As the lines between entertainment and communication converge, more consumers are seeing some wisdom in buying multiple services from a single provider. Consumers are growing increasingly accustomed to purchasing a variety of service packages from providers, such as landline and mobile phone service. Key industry players, sensing opportunity, are rolling out quadruple play packages and will be spending big marketing dollars to attract consumers.
The latest research from Strategy Analytics suggests that about 57% of U.S. households have made the move to buy more than one service from the same provider. Analysts see that the Triple Play – the combination of phone, TV and Internet service will be the dominant package of interest to consumers. But Ben Piper, Director of the Multiplay Market Dynamics at Strategy Analytics, says the trend for some consumers will be to buy into the Quad Play which he notes, “has had a slow start in the U.S., but we see increased momentum over the next five years.” By 2016, the company sees 16% of U.S. households willing to ante up for a Quad Play that includes:
- Fixed Voice
- Mobile Voice
There’s good reason for marketers to pull consumers into these contracts.

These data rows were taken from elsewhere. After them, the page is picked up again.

Lemma GetUpdatesAndSendMessages_script_witness :
  serve_all GetUpdatesAndSendMessages
            [get "/bot123/getUpdates"; sendMessage 104519755 "Hi!" None;
             sendMessage 104519755 "Reply" (Some 2);
             sendMessage 104519755 "Reply" (Some 2)]
            (new GetUpdatesAndSendMessages) =
    mkTestCase (Expectations (new GetUpdatesAndSendMessages)) 4 [] /\
  Check (serve_all GetUpdatesAndSendMessages
           [get "/bot123/getUpdates"; sendMessage 104519755 "Hi!" None;
            sendMessage 104519755 "Reply" (Some 2);
            sendMessage 104519755 "Reply" (Some 2)]
           (new GetUpdatesAndSendMessages)) = Ok tt.
Proof.
  apply (GetUpdatesAndSendMessages_script _ _ _ _ None).
  - apply acceptsb_spec. reflexivity.
  - split; [apply acceptsb_spec; reflexivity|]. split; [reflexivity|].
    eexists. repeat split; reflexivity.
  - split; [apply acceptsb_spec; reflexivity|]. split; [reflexivity|].
    eexists. split; [reflexivity|]. split; [reflexivity|]. split; [reflexivity|].
    simpl. by exists 2.
  - split; [apply acceptsb_spec; reflexivity|]. split; [reflexivity|].
    eexists. split; [reflexivity|]. split; [reflexivity|]. split; [reflexivity|].
    simpl. by exists 2.
Defined.

(** ** The server *)

(** X1: the constructor of [FakeServer] knows exactly four names, each the
    name of one test case, which it returns newly constructed; for any
    other string, also one that differs in case only, it throws a
    [std::runtime_error] whose text is "Unknown test case name " followed
    by the string. *)
Theorem FakeServer_resolves testCase :
  (forall v tc,
     FakeServer testCase = Ok (v, tc) <-> testCase = name_of v /\ tc = new v) /\
  (FakeServer testCase = Raise ("Unknown test case name " +:+ testCase) <->
   forall v, testCase <> name_of v).
Proof.
  split.
  - intros v tc. split.
    + unfold FakeServer. repeat case_decide; intros [= <- <-]; by subst.
    + intros [-> ->]. by destruct v.
  - split.
    + intros H v ->. by destruct v.
    + intros H. unfold FakeServer.
      rewrite decide_False by apply (H SingleGetMe).
      rewrite decide_False by apply (H ErrorHandling).
      rewrite decide_False by apply (H GetUpdatesAndSendMessages).
      by rewrite decide_False by apply (H HandleOffset).
Qed.

(** X15: a server that is stopped before the script is over, after
    requests that were all answered from the script, fails the check: the
    report that [StopAndCheckExpectations] throws is, for each expectation
    that no request has reached, in the order of the script, the line
    "Expectation not satisfied: " followed by the description of the
    expectation and a line feed, and nothing else.  In particular a server
    that got no request names every expectation. *)
Theorem unfinished_script_report testCase v tc rs :
  FakeServer testCase = Ok (v, tc) ->
  Fails (serve_all v rs tc) = [] ->
  Z.of_nat (length rs) < steps v ->
  let line_feed := String (ascii_of_nat 10) EmptyString in
  StopAndCheckExpectations (v, serve_all v rs tc) =
  Raise (concat_lines
           ((fun description =>
               "Expectation not satisfied: " +:+ description +:+ line_feed) <$>
              drop (length rs) (Expectations tc))).
Proof.
  intros Hsrv HF Hlen line_feed.
  assert (tc = new v) as ->.
  { revert Hsrv. unfold FakeServer. repeat case_decide; intros [= <- <-]; done. }
  pose proof (steps_small v) as Hs.
  pose proof (serve_all_counter_no_failure v rs HF) as Hc.
  unfold StopAndCheckExpectations. cbn [snd].
  rewrite Check_run by (unfold INT_MAX; lia).
  rewrite serve_all_Expectations. fold (steps v).
  rewrite decide_True by (left; lia).
  unfold report. rewrite serve_all_Expectations, HF, Hc, Nat2Z.id.
  by rewrite fmap_nil, app_nil_r.
Qed.

(** "Handle getUpdates offset", stopped after the first of its three
    requests: the report is the lines of the second and of the third
    expectation. *)
Lemma unfinished_script_report_witness :
  let line_feed := String (ascii_of_nat 10) EmptyString in
  StopAndCheckExpectations
    (HandleOffset,
     serve_all HandleOffset [get "/bot123/getUpdates?timeout=5"] (new HandleOffset)) =
  Raise ("Expectation not satisfied: " +:+
         "Client sends request with correct offset and receives 0 messages" +:+
         line_feed +:+
         "Expectation not satisfied: " +:+
         "Client sends request with current offset and receives 1 message" +:+
         line_feed).
Proof.
  intros line_feed.
  apply (unfinished_script_report "Handle getUpdates offset" HandleOffset
           (new HandleOffset) [get "/bot123/getUpdates?timeout=5"]).
  - reflexivity.
  - reflexivity.
  - unfold steps. simpl. lia.
Defined.

(** ** What no handler does *)

Lemma handled_Expectations n w1 r w' :
  handled n w1 (r, w') -> Expectations (this w') = Expectations (this w1).
Proof. inversion 1; subst; done. Qed.

(** X16: the list of expectations is never written after the construction
    of the test case: [HandleRequest] of every test case, the handler, and
    any sequence of exchanges leave it as it was, whatever the requests and
    however they end. *)
Theorem Expectations_never_change v request rs w tc :
  Expectations (this (HandleRequest v request w).2) = Expectations (this w) /\
  Expectations (this (handleRequest v request w).2) = Expectations (this w) /\
  Expectations (serve_all v rs tc) = Expectations tc.
Proof.
  assert (Expectations (this (HandleRequest v request w).2) =
          Expectations (this w)) as H.
  { destruct (HandleRequest_handled v request w) as (w1 & Hw1 & Hh).
    destruct (HandleRequest v request w) as [r w'].
    apply handled_Expectations in Hh. by destruct Hw1 as [->| ->]. }
  split; [done|]. split; [|apply serve_all_Expectations].
  unfold handleRequest, try_catch.
  by destruct (HandleRequest v request w) as [[[]|[|what]] w'].
Qed.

Piper points to research findings that show consumers who sign up for a Quad Play are ‘significantly less likely to churn.’ And churn, of the loss of subscribers, is a well-known problem as consumers shop around for better rates from a competitor. The other attractive statistic for multiple-play customers is the higher Average Revenue Per Unit (ARPU). Currently, service providers are receiving about $170 a month on an ARPU basis.
While these service providers will have to battle the trend of younger consumers cutting the cord on both fixed voice and pay TV, keep competition is likely to exist in this market for several years to come. And this competition will fuel marketing expenditures.[Source: 13% Quad Play Service Penetration by 2016. Strategyanalytics.com. 2 Aug. 2011. Web. 15 Web. 2011]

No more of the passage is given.